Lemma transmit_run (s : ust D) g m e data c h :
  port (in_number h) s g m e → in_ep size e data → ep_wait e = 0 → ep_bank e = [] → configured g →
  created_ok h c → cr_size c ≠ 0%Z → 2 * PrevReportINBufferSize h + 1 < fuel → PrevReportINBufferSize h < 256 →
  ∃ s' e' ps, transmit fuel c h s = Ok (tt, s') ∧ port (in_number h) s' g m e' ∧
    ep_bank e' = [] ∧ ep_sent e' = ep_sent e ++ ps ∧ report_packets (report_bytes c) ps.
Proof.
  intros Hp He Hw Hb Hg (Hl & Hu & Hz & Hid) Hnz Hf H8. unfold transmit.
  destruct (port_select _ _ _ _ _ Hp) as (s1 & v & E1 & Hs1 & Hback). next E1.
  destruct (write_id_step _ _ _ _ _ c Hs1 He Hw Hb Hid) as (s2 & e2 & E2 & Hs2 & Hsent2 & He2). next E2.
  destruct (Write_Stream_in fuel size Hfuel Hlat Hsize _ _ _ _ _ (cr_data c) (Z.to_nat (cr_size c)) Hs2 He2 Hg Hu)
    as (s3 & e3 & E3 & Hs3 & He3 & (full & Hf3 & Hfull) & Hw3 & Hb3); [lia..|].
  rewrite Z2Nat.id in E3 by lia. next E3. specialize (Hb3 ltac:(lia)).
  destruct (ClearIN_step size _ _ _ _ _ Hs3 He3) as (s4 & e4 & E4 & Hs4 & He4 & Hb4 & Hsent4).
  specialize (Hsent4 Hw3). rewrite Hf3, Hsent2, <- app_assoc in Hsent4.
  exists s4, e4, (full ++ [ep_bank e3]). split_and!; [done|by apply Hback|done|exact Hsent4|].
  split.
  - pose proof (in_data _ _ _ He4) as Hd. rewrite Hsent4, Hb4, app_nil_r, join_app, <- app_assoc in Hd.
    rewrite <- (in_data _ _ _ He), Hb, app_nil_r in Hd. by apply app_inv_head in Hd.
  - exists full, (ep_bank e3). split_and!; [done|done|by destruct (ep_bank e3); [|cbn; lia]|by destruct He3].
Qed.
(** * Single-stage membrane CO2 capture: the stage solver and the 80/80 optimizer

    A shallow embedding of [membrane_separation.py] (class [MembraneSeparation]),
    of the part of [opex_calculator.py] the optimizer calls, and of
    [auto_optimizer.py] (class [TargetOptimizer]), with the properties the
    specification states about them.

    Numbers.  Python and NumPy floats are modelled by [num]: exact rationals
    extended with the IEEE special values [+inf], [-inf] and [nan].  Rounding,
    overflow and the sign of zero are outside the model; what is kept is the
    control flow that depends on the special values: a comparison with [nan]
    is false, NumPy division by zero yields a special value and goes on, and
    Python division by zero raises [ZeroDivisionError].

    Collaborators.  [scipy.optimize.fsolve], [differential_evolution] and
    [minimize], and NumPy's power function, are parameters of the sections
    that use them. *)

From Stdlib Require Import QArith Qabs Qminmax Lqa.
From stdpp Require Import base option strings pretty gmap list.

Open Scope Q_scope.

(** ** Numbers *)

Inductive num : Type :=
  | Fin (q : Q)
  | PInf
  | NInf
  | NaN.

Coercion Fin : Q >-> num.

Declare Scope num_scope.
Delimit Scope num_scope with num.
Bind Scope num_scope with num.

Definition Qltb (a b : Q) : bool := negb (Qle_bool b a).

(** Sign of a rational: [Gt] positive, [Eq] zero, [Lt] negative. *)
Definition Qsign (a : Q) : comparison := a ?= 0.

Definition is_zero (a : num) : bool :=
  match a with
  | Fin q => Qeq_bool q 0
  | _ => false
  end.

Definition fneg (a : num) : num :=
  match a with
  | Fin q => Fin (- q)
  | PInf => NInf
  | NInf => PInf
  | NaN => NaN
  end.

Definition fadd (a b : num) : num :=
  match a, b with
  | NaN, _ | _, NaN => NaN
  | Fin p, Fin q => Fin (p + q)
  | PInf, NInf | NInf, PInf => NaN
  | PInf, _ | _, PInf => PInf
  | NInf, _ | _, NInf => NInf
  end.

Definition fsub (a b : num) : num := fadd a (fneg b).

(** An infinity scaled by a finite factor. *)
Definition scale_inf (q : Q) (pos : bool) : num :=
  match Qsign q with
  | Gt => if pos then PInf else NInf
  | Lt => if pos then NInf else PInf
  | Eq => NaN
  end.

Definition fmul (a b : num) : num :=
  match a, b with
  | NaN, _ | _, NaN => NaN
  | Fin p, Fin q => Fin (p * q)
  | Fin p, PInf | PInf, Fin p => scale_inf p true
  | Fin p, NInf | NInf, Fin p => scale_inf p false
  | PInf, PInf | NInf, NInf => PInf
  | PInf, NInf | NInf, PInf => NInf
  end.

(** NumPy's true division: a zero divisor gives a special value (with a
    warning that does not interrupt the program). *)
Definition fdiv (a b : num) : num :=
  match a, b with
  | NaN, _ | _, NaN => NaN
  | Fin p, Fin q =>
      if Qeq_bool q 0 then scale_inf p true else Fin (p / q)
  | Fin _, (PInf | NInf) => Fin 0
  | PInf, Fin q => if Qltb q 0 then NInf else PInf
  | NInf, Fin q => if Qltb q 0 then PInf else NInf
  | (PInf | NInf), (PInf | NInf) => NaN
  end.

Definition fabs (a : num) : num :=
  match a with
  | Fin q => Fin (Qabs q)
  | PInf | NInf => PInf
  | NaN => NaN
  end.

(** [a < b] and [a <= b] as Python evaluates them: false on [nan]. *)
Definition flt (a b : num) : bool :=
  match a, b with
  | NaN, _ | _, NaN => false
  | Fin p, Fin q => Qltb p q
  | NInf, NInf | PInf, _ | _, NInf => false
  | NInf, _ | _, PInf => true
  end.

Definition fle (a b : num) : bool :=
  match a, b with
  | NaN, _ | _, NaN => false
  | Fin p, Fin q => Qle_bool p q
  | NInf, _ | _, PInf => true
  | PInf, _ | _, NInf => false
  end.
○ ○ ○ ○ ○
▸ **Required work**:
Extract every record and return it verbatim.

▸ **Response**:
Lemma transmit_run (s : ust D) g m e data c h :
  port (in_number h) s g m e → in_ep size e data → ep_wait e = 0 → ep_bank e = [] → configured g →
  created_ok h c → cr_size c ≠ 0%Z → 2 * PrevReportINBufferSize h + 1 < fuel → PrevReportINBufferSize h < 256 →
  ∃ s' e' ps, transmit fuel c h s = Ok (tt, s') ∧ port (in_number h) s' g m e' ∧
    ep_bank e' = [] ∧ ep_sent e' = ep_sent e ++ ps ∧ report_packets (report_bytes c) ps.
Proof.
  intros Hp He Hw Hb Hg (Hl & Hu & Hz & Hid) Hnz Hf H8. unfold transmit.
  destruct (port_select _ _ _ _ _ Hp) as (s1 & v & E1 & Hs1 & Hback). next E1.
  destruct (write_id_step _ _ _ _ _ c Hs1 He Hw Hb Hid) as (s2 & e2 & E2 & Hs2 & Hsent2 & He2). next E2.
  destruct (Write_Stream_in fuel size Hfuel Hlat Hsize _ _ _ _ _ (cr_data c) (Z.to_nat (cr_size c)) Hs2 He2 Hg Hu)
    as (s3 & e3 & E3 & Hs3 & He3 & (full & Hf3 & Hfull) & Hw3 & Hb3); [lia..|].
  rewrite Z2Nat.id in E3 by lia. next E3. specialize (Hb3 ltac:(lia)).
  destruct (ClearIN_step size _ _ _ _ _ Hs3 He3) as (s4 & e4 & E4 & Hs4 & He4 & Hb4 & Hsent4).
  specialize (Hsent4 Hw3). rewrite Hf3, Hsent2, <- app_assoc in Hsent4.
  exists s4, e4, (full ++ [ep_bank e3]). split_and!; [done|by apply Hback|done|exact Hsent4|].
  split.
  - pose proof (in_data _ _ _ He4) as Hd. rewrite Hsent4, Hb4, app_nil_r, join_app, <- app_assoc in Hd.
    rewrite <- (in_data _ _ _ He), Hb, app_nil_r in Hd. by apply app_inv_head in Hd.
  - exists full, (ep_bank e3). split_and!; [done|done|by destruct (ep_bank e3); [|cbn; lia]|by destruct He3].
Qed.
(** * Single-stage membrane CO2 capture: the stage solver and the 80/80 optimizer

    A shallow embedding of [membrane_separation.py] (class [MembraneSeparation]),
    of the part of [opex_calculator.py] the optimizer calls, and of
    [auto_optimizer.py] (class [TargetOptimizer]), with the properties the
    specification states about them.

    Numbers.  Python and NumPy floats are modelled by [num]: exact rationals
    extended with the IEEE special values [+inf], [-inf] and [nan].  Rounding,
    overflow and the sign of zero are outside the model; what is kept is the
    control flow that depends on the special values: a comparison with [nan]
    is false, NumPy division by zero yields a special value and goes on, and
    Python division by zero raises [ZeroDivisionError].

    Collaborators.  [scipy.optimize.fsolve], [differential_evolution] and
    [minimize], and NumPy's power function, are parameters of the sections
    that use them. *)

From Stdlib Require Import QArith Qabs Qminmax Lqa.
From stdpp Require Import base option strings pretty gmap list.

Open Scope Q_scope.

(** ** Numbers *)

Inductive num : Type :=
  | Fin (q : Q)
  | PInf
  | NInf
  | NaN.

Coercion Fin : Q >-> num.

Declare Scope num_scope.
Delimit Scope num_scope with num.
Bind Scope num_scope with num.

Definition Qltb (a b : Q) : bool := negb (Qle_bool b a).

(** Sign of a rational: [Gt] positive, [Eq] zero, [Lt] negative. *)
Definition Qsign (a : Q) : comparison := a ?= 0.

Definition is_zero (a : num) : bool :=
  match a with
  | Fin q => Qeq_bool q 0
  | _ => false
  end.

Definition fneg (a : num) : num :=
  match a with
  | Fin q => Fin (- q)
  | PInf => NInf
  | NInf => PInf
  | NaN => NaN
  end.

Definition fadd (a b : num) : num :=
  match a, b with
  | NaN, _ | _, NaN => NaN
  | Fin p, Fin q => Fin (p + q)
  | PInf, NInf | NInf, PInf => NaN
  | PInf, _ | _, PInf => PInf
  | NInf, _ | _, NInf => NInf
  end.

Definition fsub (a b : num) : num := fadd a (fneg b).

(** An infinity scaled by a finite factor. *)
Definition scale_inf (q : Q) (pos : bool) : num :=
  match Qsign q with
  | Gt => if pos then PInf else NInf
  | Lt => if pos then NInf else PInf
  | Eq => NaN
  end.

Definition fmul (a b : num) : num :=
  match a, b with
  | NaN, _ | _, NaN => NaN
  | Fin p, Fin q => Fin (p * q)
  | Fin p, PInf | PInf, Fin p => scale_inf p true
  | Fin p, NInf | NInf, Fin p => scale_inf p false
  | PInf, PInf | NInf, NInf => PInf
  | PInf, NInf | NInf, PInf => NInf
  end.

(** NumPy's true division: a zero divisor gives a special value (with a
    warning that does not interrupt the program). *)
Definition fdiv (a b : num) : num :=
  match a, b with
  | NaN, _ | _, NaN => NaN
  | Fin p, Fin q =>
      if Qeq_bool q 0 then scale_inf p true else Fin (p / q)
  | Fin _, (PInf | NInf) => Fin 0
  | PInf, Fin q => if Qltb q 0 then NInf else PInf
  | NInf, Fin q => if Qltb q 0 then PInf else NInf
  | (PInf | NInf), (PInf | NInf) => NaN
  end.

Definition fabs (a : num) : num :=
  match a with
  | Fin q => Fin (Qabs q)
  | PInf | NInf => PInf
  | NaN => NaN
  end.

(** [a < b] and [a <= b] as Python evaluates them: false on [nan]. *)
Definition flt (a b : num) : bool :=
  match a, b with
  | NaN, _ | _, NaN => false
  | Fin p, Fin q => Qltb p q
  | NInf, NInf | PInf, _ | _, NInf => false
  | NInf, _ | _, PInf => true
  end.

Definition fle (a b : num) : bool :=
  match a, b with
  | NaN, _ | _, NaN => false
  | Fin p, Fin q => Qle_bool p q
  | NInf, _ | _, PInf => true
  | PInf, _ | _, NInf => false
  end.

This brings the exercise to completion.